Now, I tried to plot the count of words used with #turtle. Unfortunately, while I was able to generate the graph, I could not get the y-axis with count to work correctly. It seemed to be setting all count to “1” and I tried several different graphs and attempted scaling, but could not determine why my integer count that I can see in the tibble did not translate to the graph.
turtle_words %>% count(word, sort = TRUE) %>% top_n(15) %>%
mutate(word = reorder(word, n)) %>% ggplot(aes(x = word, y = n)) +
geom_col() + xlab(NULL) + coord_flip() + labs(x = "Top Turtle Word Use",
y = "Count",
title = "Top Twitter Searches on #Turtle")
turtle_words %>% count(word, sort = TRUE) %>% top_n(15) %>%
mutate(word = reorder(word, n)) %>% ggplot(aes(x = word, y = n)) +
geom_col() + xlab(NULL) + coord_flip() + labs(x = "Top Turtle Word Use",
y = "Count",
title = "Top Twitter Searches on #Turtle") +
ylim(0, 10)
After looking at the words used in #turtle tweets I wanted to see if more information about these tweets could be gleaned by adding in the sentiment lexicon and looking at the tweets themselves based upon emotion attribute. It returned the list of common range of sentiments that you would expect to find.
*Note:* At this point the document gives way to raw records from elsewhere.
(* ===== verification/CryptoAad.v ===== *)
(** * Additional authenticated data of the AES-GCM envelopes

    Models src/src/lib/crypto/crypto-aad.ts (the registry of AAD builders) and
    its port cli/src/lib/crypto-aad.ts.  [buildAADBytes] writes a
    length-prefixed record into a preallocated buffer; the buffer writes are
    modelled one by one, with the range checks of [DataView] and [Uint8Array].
    The theorems show that the buffer code computes the documented layout, that
    every error branch is the documented one, and that the bytes determine the
    scope and every field, so that no builder can produce the AAD of another
    context. *)

From S2P Require Import Prelude JsString.

Local Open Scope Z_scope.

(** ** Typed-array writes *)

Inductive aad_error :=
| AadScopeLength
| AadFieldCount (expected got : Z)
| AadFieldTooLong (len : Z)
| AadRange
| AadWebhookVersion
| AadWebhookTable
| AadWebhookTeamRequired
| AadWebhookTeamForbidden.

(** [bytes[i] = v] on a Uint8Array: reduced modulo 256, ignored out of range. *)
Definition put_byte (i : nat) (v : Z) (buf : list Z) : list Z := <[i := v mod 256]> buf.

(** [bytes.set(data, i)]: a RangeError when the data does not fit. *)
Definition set_bytes (i : nat) (data buf : list Z) : outcome aad_error (list Z) :=
  if (i + length data <=? length buf)%nat
  then Ok (take i buf ++ data ++ drop (i + length data) buf)
  else Throw AadRange.

(** [view.setUint8(i, v)] and [view.setUint16(i, v, false)]. *)
Definition setUint8 (i : nat) (v : Z) (buf : list Z) : outcome aad_error (list Z) :=
  set_bytes i [v mod 256] buf.
Definition setUint16 (i : nat) (v : Z) (buf : list Z) : outcome aad_error (list Z) :=
  set_bytes i [(v / 256) mod 256; v mod 256] buf.

(** ** [buildAADBytes] *)

Definition AAD_VERSION : Z := 1.

(** The [for (const encoded of encodedFields)] loop. *)
Fixpoint write_fields (offset : nat) (encs : list (list Z)) (bytes : list Z)
    : outcome aad_error (list Z) :=
  match encs with
  | [] => Ok bytes
  | encoded :: rest =>
      if 65535 <? Z.of_nat (length encoded)
      then Throw (AadFieldTooLong (Z.of_nat (length encoded)))
      else
        bytes ← setUint16 offset (Z.of_nat (length encoded)) bytes;
        bytes ← set_bytes (offset + 2) encoded bytes;
        write_fields (offset + 2 + length encoded) rest bytes
  end.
turtle_words2 <- tt %>% select(status_id, text) %>%
filter(!str_detect(text, '^"')) %>%
mutate(text = str_replace_all(text,
"https:t.co/[A-Za-z\\d]+|&",
"")) %>%
unnest_tokens(word, text, token = "regex",
pattern = reg) %>%
filter(!word %in% stop_words$word, str_detect(
word, "[a-z]"))
nrc <- get_sentiments("nrc") %>%
select(word, sentiment)
head(nrc)
## # A tibble: 6 x 2
## word sentiment
## <chr> <chr>
## 1 abacus trust
## 2 abandon fear
## 3 abandon negative
## 4 abandon sadness
## 5 abandoned anger
## 6 abandoned fear
turtle_words2_sentiments <- turtle_words2 %>%
inner_join(nrc, by = "word")
turtle_words2_sentiments %>%
group_by(sentiment) %>% summarize(n = n()) %>%
arrange(desc(n))
## # A tibble: 10 x 2
## sentiment n
## <chr> <int>
## 1 positive 597
## 2 joy 304
## 3 anticipation 256
## 4 trust 234
## 5 negative 179
## 6 surprise 109
## 7 sadness 97
## 8 fear 96
## 9 anger 62
## 10 disgust 60
Next, I pulled the positive posts to look at them more closely. However, when I did that I found the selection seemed to consist of tweets about jewelry, which was not what I was looking for.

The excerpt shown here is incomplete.